For those of you who are scratching your heads, there are three types of twilight. The first is what you get immediately after the sun has set, or just before it rises. This is defined as being the time when the sun is below the horizon, but no lower than 6°. This is called civil twilight. In this time, it is usually possible to continue outdoor activities without the aid of artificial light. Then you have the second type of twilight, which is called nautical twilight, when the sun is somewhere between 6° and 12° below. This type of twilight is what I call the “blue”-type, and in this you do need the aid of artificial light to continue doing things outdoors. Lastly there is the twilight when the sun is lower than 12° but no lower that 18°. The sun’s illumination is almost imperceptible, and unless conditions are optimal you won’t see it at all. Even if you do, it will be no more than a very faint trace on the horizon.
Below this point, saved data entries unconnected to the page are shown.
(** One step keeps the gate, and its calls on the realtime client are none,
    or the removal of every held channel followed by the subscriptions of the
    step. *)
Lemma step_gate s e :
  gate s ->
  let s' := step s e in
  gate s'
  /\ ((realtime s' = realtime s /\ channels s' = channels s) \/ rewired s s')
  /\ (roomId s' <> roomId s \/ isMember s' <> isMember s -> rewired s s').
Proof.
  intros G s'.
  destruct (is_Mount e) eqn:Hm.
  - destruct e; try discriminate Hm. subst s'. cbn [step handle].
    destruct (mounted s) eqn:M.
    + split; [exact G|]. split; [left; auto|].
      intros [N|N]; exfalso; apply N; reflexivity.
    + destruct (mount_gate s G M) as (A & B & C & D). auto.
  - assert (Hu : {e = Unmount} + {e <> Unmount}).
    { destruct e; try (right; discriminate). left; reflexivity. }
    destruct Hu as [->|Hu].
    + subst s'. cbn [step handle].
      destruct (mounted s) eqn:M.
      * destruct (unmount_gate s G) as (A & B & C & D). auto.
      * split; [exact G|]. split; [left; auto|].
        intros [N|N]; exfalso; apply N; reflexivity.
    + subst s'. rewrite (step_commit s e Hm Hu).
      destruct (commit_gate (is_AuthChanged e && mounted s) s (handle s e) G
                  (wiring_handle s e Hm Hu)) as (A & B & C).
      split; [exact A|]. split; [exact B|].
      pose proof (core_deps _ _
                    (core_commit (is_AuthChanged e && mounted s) s (handle s e)))
        as (E & F & _).
      rewrite E, F. exact C.
Qed.

Lemma gate_initial rid u : gate (initial rid u).
Proof. reflexivity. Qed.

Lemma gate_run es : forall s, gate s -> gate (run s es).
Proof.
  induction es as [|e es IH]; intros s G; [exact G|].
  rewrite room_run_cons. apply IH. apply (step_gate s e G).
Qed.




End RoomPageFacts.

(** * Further properties of the provider *)
Module AuthContextLaws.
Import AuthContext AuthContextFacts.
(** * megabotdown: the MEGA download proxy of [src/server.js]

    A shallow embedding of the pure parts of the server (the link validator,
    the range parser, the error mapping of the [/dl] handler) and of the
    [/dl] handler itself as a function from a request and the provider's
    answer to the response object it builds.

    Conventions.
    - JavaScript strings are [string]: for a request header every character
      is one Latin-1 code unit, which is what Node hands to the handler.
    - JavaScript numbers that the code uses as integers (sizes, offsets) are
      [Z]; [NaN], which [parseInt] and [Number] can return, is a separate
      constructor of [number].  The embedding is exact as long as the file
      size is below 2^53, where double arithmetic on integers is exact.
    - [undefined] is [None]. *)

From Stdlib Require Import ZArith String Ascii List Lia Bool.
From stdpp Require Import base gmap strings.

Local Open Scope string_scope.
Local Open Scope Z_scope.

(** ** The platform's string functions used by the server *)

Module Js.

(** Truthiness of a string: every string but the empty one. *)
Definition truthy (s : string) : bool :=
  match s with
  | EmptyString => false
  | String _ _ => true
  end.

(** [s.startsWith(p)] *)
Fixpoint startsWith (s p : string) {struct p} : bool :=
  match p, s with
  | EmptyString, _ => true
  | String _ _, EmptyString => false
  | String a p', String b s' => if Ascii.eqb a b then startsWith s' p' else false
  end.

(** [s.includes(p)] *)
Fixpoint includes (s p : string) : bool :=
  startsWith s p ||
  match s with
  | EmptyString => false
  | String _ s' => includes s' p
  end.

(** The characters of [s] after the first [n]. *)
Fixpoint drop (n : nat) (s : string) : string :=
  match n, s with
  | O, _ => s
  | S _, EmptyString => EmptyString
  | S n', String _ s' => drop n' s'
  end.

(** [s.replace(pat, rep)] with a string pattern: the first occurrence of
    [pat] only.  ([rep] is taken literally; the server's [rep] is empty.) *)
Fixpoint replace (pat rep s : string) : string :=
  if startsWith s pat then rep ++ drop (String.length pat) s
  else match s with
       | EmptyString => EmptyString
       | String c s' => String c (replace pat rep s')
       end.

(** [s.split(sep)] for a separator of one character. *)
Fixpoint split (sep : ascii) (s : string) : list string :=
  match s with
  | EmptyString => [EmptyString]
  | String c s' =>
      if Ascii.eqb c sep then EmptyString :: split sep s'
      else match split sep s' with
           | [] => [String c EmptyString]
           | p :: ps => String c p :: ps
           end
  end.
(** ** Notions used in the further properties of rename and append *)

(** The sum of the values of a table. *)
Definition total (rows : list Row) : Q :=
  fold_right Qplus 0%Q (map value rows).

(** A list is in the order of [leb]. *)
Fixpoint is_sorted {A : Type} (leb : A -> A -> bool) (l : list A) : bool :=
  match l with
  | [] => true
  | x :: rest =>
      match rest with
      | [] => true
      | y :: _ => leb x y && is_sorted leb rest
      end
  end.

(** ** Notions used in the further properties of append *)

(** The scenario keys of [other] that [self] does not have, as [append]
    computes them, and the columns of [other.meta] that [ret.meta] does
    not have. *)
Definition new_keys (self other : IamDataFrame) : list Key :=
  sort_by (leb_of key_compare)
    (unique_by key_eqb
       (List.filter (fun k => negb (key_in k (meta_index self)))
                    (meta_index other))).

Definition new_columns (ret other : IamDataFrame) : list string :=
  List.filter (fun i => negb (in_cols i (meta_columns ret)))
              (meta_columns other).

(** The long index occurs at least twice in a list of long indexes. *)
Definition occurs_twice (k : LongIdx) (l : list LongIdx) : Prop :=
  exists l1 l2, l = l1 ++ k :: l2 /\ In k l1.

(** The two steps of [append] on [meta].  For the scenarios both
    containers have, the columns of [other.meta] that [ret.meta] lacks
    are merged in ([ret.meta.merge(_meta, how='outer', ...)]). *)
Definition merge_shared (ret other : IamDataFrame) : IamDataFrame :=
  let cols := new_columns ret other in
  mkDf (data ret) (time_col ret) (extra_cols ret)
       (meta_columns ret ++ cols)
       (sort_by
          (fun a b => leb_of key_compare (meta_key a) (meta_key b))
          (map (fun m =>
                  mkMeta (meta_key m)
                    (map (fun c => meta_cell ret c m) (meta_columns ret)
                     ++ match List.find
                                (fun o => key_eqb (meta_key o) (meta_key m))
                                (meta other) with
                        | Some o => map (fun c => meta_cell other c o) cols
                        | None => map (fun _ => CNaN) cols
                        end))
               (meta ret))).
So there really wasn’t so much to make then of today’s great happening – other than beating Arctic Organist to the goal. The next landmark in our Arctic year will be on the 13th April. From then on nautical twilight never ends, so perhaps that is the point at which you would notice that it never really gets dark any more (weather can of course still alter this). Finally, before Arctic Organist beats us by three days in getting the midnight sun on the 21st May, from the 2nd May there is nothing more than civil twilight. That is to say that, in practice, it is by then light all day even if it is cloudy as well.
In Lødingen, the midnight sun will be visible from the 24th May. Tonight, as pointed out above, we move the clocks an hour ahead for summer time. Remember to change yours before you go to bed!